Thanks for the numbers.  Are those 11% attributable to rx/tx 
piggybacking from the same interface?

Also, 170K interupts -> 17K interrupts/sec -> 55kbit/interrupt -> 
6.8kB/interrupt.  Ignoring interrupt merging and assuming equal rx/tx 
distribution, that's about 13kB/interrupt.  Seems rather low for a 
saturated link.


With standard PCI, they do not.  But all modern host adapters support 
MSI and they will happily give you one interrupt per queue.


Look at the vmxnet3 submission (recently posted on virtualization@).  
It's a perfectly ordinary PCI NIC driver, apart from having so many 'V's 
in the code.  16 rx queues, 8 tx queues, 25 MSIs, BARs for the 
registers.  So while the industry as a whole might disagree with me, it 
seems VMware does not.



Let's do that then.  Please reserve the corresponding comparisons from 
your side as well.


What are scheduler coordination and non-802.x fabrics?


(avoiding infinite loop)


I think Ira said he can make vhost work?


virtio-net over pci is deployed.  Replacing the backend with vhost-net 
will require no guest modifications.  Replacing the frontend with venet 
or virt-net/vbus-pci will require guest modifications.

Obviously virtio-net isn't deployed in non-virt.  But if we adopt vbus, 
we have to migrate guests.




But we have to implement vbus for each guest we want to support.  That 
includes Windows and older Linux which has a different internal API, so 
we have to port the code multiple times, to get existing functionality.


virtio-net doesn't use any pv layer.


virtio-net doesn't modify the PCI model.  And if you look at vmxnet3, 
they mention that it conforms to somthing called UPT, which allows 
hardware vendors to implement parts of their NIC model.  So vmxnet3 is 
apparently suitable to both hardware and software implementations.

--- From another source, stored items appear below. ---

(* ===== verification/LifecycleOpsSpec.v ===== *)
(** * The lifecycle configurations of the server

    A configuration that was put is the one that a restarted server loads; and
    runs of the round that deletes expired objects. *)
From S2P Require Import Prelude GoLib GoText IncStr Errors APIErrors Metadata NsLock Pool Drive World HashReader.
From S2P Require Import HttpRange Client Names Buckets Reference Objects ObjectsSpec Listing Multipart Encodable ReadSpec GetSpec RoundTrip.
From S2P Require Import Session Scenario GoTime GoDate Policy SignV2 ObjectLock ObjectLockSpec LockHandlers LockHandlersSpec Lifecycle LifecycleSpec LifecycleOps.

Section spec.
Context `{KineticDrive} `{LRWMutex} `{MetaCodec} `{MetaEnv} `{OSEnv} `{ScanEnv} `{LifecycleXML}.
Context `{!KineticDriveSpec _} `{!LRWMutexLaws _} `{!MetaCodecLaws _} `{!LifecycleXMLLaws _}.

(** The shared checks only read. *)
Lemma runs_lifecycle_request checkAuth action b w :
  ready w -> small_meta (view (w_drive w)) -> is_Some (checkAuth action b []) ->
  runs (lifecycle_request checkAuth action b) (λ _ d t, d = w_drive w /\ t = w_tick w) w.
Proof.
  intros Hw Hm [s Hs]. unfold lifecycle_request. eapply runs_lift_bind; [exact Hs|]. case_decide; [by apply runs_ret|].
  eapply runs_bind; [done|by apply runs_GetBucketInfo|]. intros [bi err] w1 Hw1 _ [Hyes Hno]. apply runs_ret; [done|].
  destruct (decide (lockable w b [] true)) as [Hl|Hl]; [destruct (Hyes Hl) as (? & ? & _)|destruct (Hno Hl) as (_ & ? & ?)]; done.
Qed.

Definition put_lifecycle_then_restart strict init checkAuth h b doc sys
  : M (reply unit * LifecycleSys * option LifecycleSys) :=
  p ← PutBucketLifecycleHandler strict false init checkAuth h b doc sys;
  match p.1 with
  | inr _ => mret (p, None)
  | inl _ => q ← LifecycleSys_load false [mkBucketInfo b zeroTime] ∅; mret (p, Some q)
  end.

Lemma parse_lifecycle_again doc lc :
  ParseLifecycleConfig doc = inl lc -> ParseLifecycleConfig (lc_Decode (lc_Marshal lc)) = inl lc.
Proof.
  intros Hp. assert (Lifecycle_Validate lc = None) as Hv.
  { unfold ParseLifecycleConfig in Hp. destruct doc as [x|]; [|done]. destruct (Lifecycle_Validate x) eqn:E; [done|].
    by injection Hp as <-. }
  rewrite lc_roundtrip by done. unfold ParseLifecycleConfig. by rewrite Hv.
Qed.

(** The lifecycle configuration of a bucket survives a restart: when a
    request to put one succeeds, the table of the server holds the configuration
    of the document, and so does the table that a restarted server loads; a
    request that fails leaves the table as it was. *)
Theorem lifecycle_survives_restart strict init checkAuth h b doc sys w :
  let f := lifecycle_file b in
  ready w -> small_meta (view (w_drive w)) -> readable (view (w_drive w)) (minioMetaBucket ++ str "/" ++ f) ->
  config_name w f -> is_Some (checkAuth PutBucketLifecycleAction b []) ->
  (∀ lc, ParseLifecycleConfig doc = inl lc -> config_fits strict w f (lc_Marshal lc)) ->
  runs (put_lifecycle_then_restart strict init checkAuth h b doc sys) (λ res _ _,
    match res with
    | (p, None) => p.2 = sys
    | (p, Some q) => ∃ lc, ParseLifecycleConfig doc = inl lc /\ p.2 !! b = Some lc /\ q !! b = Some lc
    end) w.
Proof.
  intros f Hw Hm Hr Hn Hs Hfit. unfold put_lifecycle_then_restart, PutBucketLifecycleHandler.
  destruct init; [|by apply runs_ret]. destruct (hasContentMD5 h); [|by apply runs_ret]. cbn [negb].
  apply runs_assoc. eapply runs_bind; [done|by apply runs_lifecycle_request|].
  intros refused w1 Hw1 Hs1 [Ed Et]. destruct refused; [by apply runs_ret|].
  destruct (ParseLifecycleConfig doc) as [lc|e] eqn:Hp; [|by apply runs_ret].
  specialize (Hfit lc eq_refl). unfold config_fits, put_fits in Hfit. rewrite <- Ed in Hm, Hr, Hfit. rewrite <- Et in Hfit.
  apply runs_assoc. eapply runs_bind; [done|by apply runs_saveConfig|].
  intros err w2 Hw2 Hs2 [[Hf Hv]|(-> & Hbk & Hsz & meta & Hmeta & Hv)]; [destruct err; [by apply runs_ret|done]|].
  assert (lc_Marshal lc <> []) as Hnil by apply lc_nonempty.
  apply runs_ret_bind. cbn [fst LifecycleSys_load]. unfold GetBucketLifecycle, getLifecycleConfig. cbn [bi_Name].
  apply runs_assoc, runs_assoc. eapply runs_bind; [done|apply runs_readConfig|].
  - done.
  - rewrite Hv. by apply small_meta_insert.
  - rewrite Hv. by apply saved_readable.
  - eapply config_name_same; [exact Hs2|]. by eapply config_name_same.
  - intros data w3 Hw3 _ (_ & _ & ->). rewrite Hv, read_saved by (done || apply Hn).
    apply runs_ret_bind. rewrite (parse_lifecycle_again doc lc Hp). apply runs_ret_bind, runs_ret; [done|].
    exists lc. split_and!; [done| |]; apply (lookup_insert_eq (M := gmap bytes)).
Qed.
End spec.

(** ** A concrete server *)
Module LifecycleServer.
Import LockScenario Scenario LockServer LifecycleScenario.

Definition tag_tuple (t : Tag) := (tag_Key t, tag_Value t).
Definition rule_tuple (r : Rule) :=
  let f := rule_Filter r in let e := rule_Expiration r in
  ((rule_ID r, rule_Status r, f_Prefix f), (and_Prefix (f_And f), tag_tuple <$> and_Tags (f_And f), tag_tuple (f_Tag f)),
   (exp_Named e, exp_Days e, exp_Date e)).
Definition tuple_tag (t : bytes * bytes) : Tag := mkTag t.1 t.2.
Definition tuple_rule '(((id, st, pre), (apre, atags, tag), (named, days, date)) :
    (bytes * bytes * bytes) * (bytes * list (bytes * bytes) * (bytes * bytes)) * (bool * Z * Z)) : Rule :=
  mkRule id st (mkFilter pre (mkAnd apre (tuple_tag <$> atags)) (tuple_tag tag)) (mkExpiration named days date).
Lemma tuple_tags_of (ts : list Tag) : tuple_tag <$> (tag_tuple <$> ts) = ts.
Proof. induction ts as [|[k v] ts IH]; [done|]. cbn. by rewrite IH. Qed.
Lemma tuple_rule_of r : tuple_rule (rule_tuple r) = r.
Proof. destruct r as [i st [pre [apre atags] [k v]] [named days date]]. cbn. by rewrite tuple_tags_of. Qed.
Lemma tuple_rules_of (rs : list Rule) : tuple_rule <$> (rule_tuple <$> rs) = rs.
Proof. induction rs as [|r rs IH]; [done|]. cbn [fmap list_fmap]. by rewrite IH, tuple_rule_of. Qed.

#[export] Instance ref_lifecycle_xml : LifecycleXML := {|
  lc_Marshal lc := bytes_of_pos (encode (rule_tuple <$> Rules lc));
  lc_Decode s := match pos_of_bytes s ≫= decode with
                 | Some rs => inl (mkLifecycle (tuple_rule <$> rs))
                 | None => inr (xml_SyntaxError (str "EOF"))
                 end |}.
#[export] Instance ref_lifecycle_xml_laws : LifecycleXMLLaws ref_lifecycle_xml.
Proof.
  split; cbn [lc_Marshal lc_Decode ref_lifecycle_xml]; [intros; apply bytes_of_pos_nonempty|].
  intros [rs] _. rewrite pos_of_bytes_of_pos. cbn [mbind option_bind Rules]. by rewrite decode_encode, tuple_rules_of.
Qed.

Definition w_system : World := start [bucket_entry minioMetaBucket; bucket_entry bkt].
Definition md5 : multimap := {[ ContentMD5 := [str "x"] ]}.

Lemma lifecycle_survives_restart_witness :
  runs (put_lifecycle_then_restart true true allow_all md5 bkt (inl logs_tmp) ∅) (λ res _ _,
    match res with
    | (p, None) => p.2 = ∅
    | (p, Some q) => ∃ lc, ParseLifecycleConfig (inl logs_tmp) = inl lc /\ p.2 !! bkt = Some lc /\ q !! bkt = Some lc
    end) w_system.
Proof.
  apply (lifecycle_survives_restart true true allow_all md5 bkt (inl logs_tmp) ∅ w_system).
  - apply start_ready.
  - apply start_small. vm_compute. reflexivity.
  - intros e He. vm_compute in He. discriminate.
  - apply start_config_name; [vm_compute; reflexivity|]. split; [compute_done|reflexivity].
  - eexists. reflexivity.
  - intros lc E. vm_compute in E. injection E as <-. unfold config_fits, put_fits. apply Z.leb_le. vm_compute. reflexivity.
Defined.

(** ** A round *)

(** The clock of the reference environment starts at zero; an object that was
    put so many days before. *)
Definition aged (name : bytes) (meta : strmap) (days : Z) : bytes * entry :=
  (bkt ++ str "/" ++ name, mkEntry (json_Marshal (put_fsMeta name meta 5 (str "00001") (str "etag") (- days * day_ns))) (str "hello")).
Definition w_aged (meta : strmap) : World :=
  start [bucket_entry bkt; aged (str "keep/a") ∅ 100; aged (str "logs/new") ∅ 3; aged (str "logs/old") meta 40; aged (str "tmp/a") ∅ 3].
Definition sys_logs : LifecycleSys := {[ bkt := logs_tmp ]}.
Definition keys_left (r : res (option error)) : list bytes :=
  match r with ROk None w => filter (λ k, k <> bucket_key bkt) (map_to_list (view (w_drive w))).*1 | _ => [] end.

Example round_deletes_expired : keys_left (lifecycleRound false 20 sys_logs (w_aged ∅)) ≡ₚ [str "bkt/keep/a"; str "bkt/logs/new"].
Proof. apply (bool_decide_eq_true_1 _). vm_compute. reflexivity. Qed.
End LifecycleServer.

(** ** Findings

    Behaviours of the lifecycle that its comments or the rest of the code
    contradict, each shown by a run of the model or by a short lemma. *)
From S2P Require Import Prelude GoLib GoText IncStr Errors APIErrors Metadata NsLock Pool Drive World HashReader.
From S2P Require Import HttpRange Client Names Buckets Reference Objects ObjectsSpec Listing Multipart Session Scenario GoTime GoDate Policy SignV2 ObjectLock ObjectLockSpec LockHandlers LockHandlersSpec Lifecycle LifecycleSpec LifecycleOps.

Module LifecycleFindings.
Import LockScenario Scenario LockServer LifecycleScenario LifecycleServer.

(** From 106752 days on the period overflows, and a new object expires at once. *)
Example long_period_expires_now :
  ParseLifecycleConfig (inl (mkLifecycle [days_rule (str "a") 106752])) = inl (mkLifecycle [days_rule (str "a") 106752]) /\
  ComputeAction (mkLifecycle [days_rule (str "a") 106751]) (str "a") [] now now now = NoneAction /\
  ComputeAction (mkLifecycle [days_rule (str "a") 106752]) (str "a") [] now now now = DeleteAction.
Proof. vm_compute. auto. Qed.

(** Tags are compared as texts: a rule for the tag a=1 selects an object with
    the tag ca=10. *)
Definition tag_rule : Rule := mkRule [] Enabled (mkFilter [] no_and (mkTag (str "a") (str "1"))) (mkExpiration true 1 zeroTime).
Example tag_substring :
  ComputeAction (mkLifecycle [tag_rule]) (str "x") (str "ca=10") now (now + 2 * day_ns) (now + 2 * day_ns) = DeleteAction.
Proof. vm_compute. reflexivity. Qed.

(** The object layer gives no tags, so a rule with tags selects nothing. *)
Lemma Contains_nil t : t <> [] -> strings.Contains [] t = false.
Proof. by destruct t. Qed.
Lemma tag_rules_never_match `{MetaEnv} fm b o objName r :
  Rule_Tags r <> [] -> rule_matches objName (oi_UserTags (info_of fm b o)) r = false.
Proof.
  intros Hr. unfold rule_matches. cbn [oi_UserTags info_of KVInfoToObjectInfo]. rewrite Contains_nil, (bool_decide_eq_false_2 (Rule_Tags r = [])) by done.
  by rewrite andb_false_r.
Qed.

(** An expiration with days and a date, and one with neither, are accepted. *)
Example expiration_not_checked :
  let f := mkFilter (str "a") no_and no_tag in
  Lifecycle_Validate (mkLifecycle [mkRule [] Enabled f (mkExpiration true 1 now)]) = None /\
  Lifecycle_Validate (mkLifecycle [mkRule [] Enabled f (mkExpiration true 0 zeroTime)]) = None.
Proof. vm_compute. auto. Qed.

(** A round deletes an object that is on legal hold and retained. *)
Definition held_meta : strmap := <[metaLegalHold := ON]> (set_retention Compliance (1000 * day_ns) ∅).
Example round_deletes_locked :
  keys_left (lifecycleRound false 20 sys_logs (w_aged held_meta)) ≡ₚ [str "bkt/keep/a"; str "bkt/logs/new"] /\
  (enforceRetentionBypassForDelete false ∅ (inl (with_meta held_meta zeroObjectInfo, None)) ErrNone (Some 0)).2 = ErrObjectLocked.
Proof. split; [apply (bool_decide_eq_true_1 _)|]; vm_compute; reflexivity. Qed.

(** Removing a configuration that is not there: the object layer answers with
    an error that is not the one that is looked for. *)
Example remove_missing_lifecycle :
  match removeLifecycleConfig bkt w_system with
  | ROk err _ => err = Some errFileNotFound
  | _ => False
  end.
Proof. vm_compute. reflexivity. Qed.
End LifecycleFindings.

You can have dynamic MSI/queue routing with virtio, and each MSI can be 
routed to a vcpu at will.


Do you mean interrupt priority?  Well, apic allows interrupt priorities 
and Windows uses them; Linux doesn't.  I don't see a reason to provide 
more than native hardware.


N:1 breaks down on large guests since one vcpu will have to process all 
events.  You could do N:M, with commands to change routings, but where's 
your userspace interface?  you can't tell from /proc/interrupts which 
vbus interupts are active, and irqbalance can't steer them towards less 
busy cpus since they're invisible to the interrupt controller.



The larger your installed base, the more difficult it is.  Of course 
it's doable, but I prefer not doing it and instead improving things in a 
binary backwards compatible manner.  If there is no choice we will bow 
to the inevitable and make our users upgrade.  But at this point there 
is a choice, and I prefer to stick with vhost-net until it is proven 
that it won't work.


One of the benefits of virtualization is that the guest model is 
stable.  You can live-migrate guests and upgrade the hardware 
underneath.  You can have a single guest image that you clone to 
provision new guests.  If you switch to a new model, you give up those 
benefits, or you support both models indefinitely.

Note even hardware nowadays is binary compatible.  One e1000 driver 
supports a ton of different cards, and I think (not sure) newer cards 
will work with older drivers, just without all their features.


For a new install, sure.  I'm talking about existing deployments (and 
those that will exist by the time vbus is ready for roll out).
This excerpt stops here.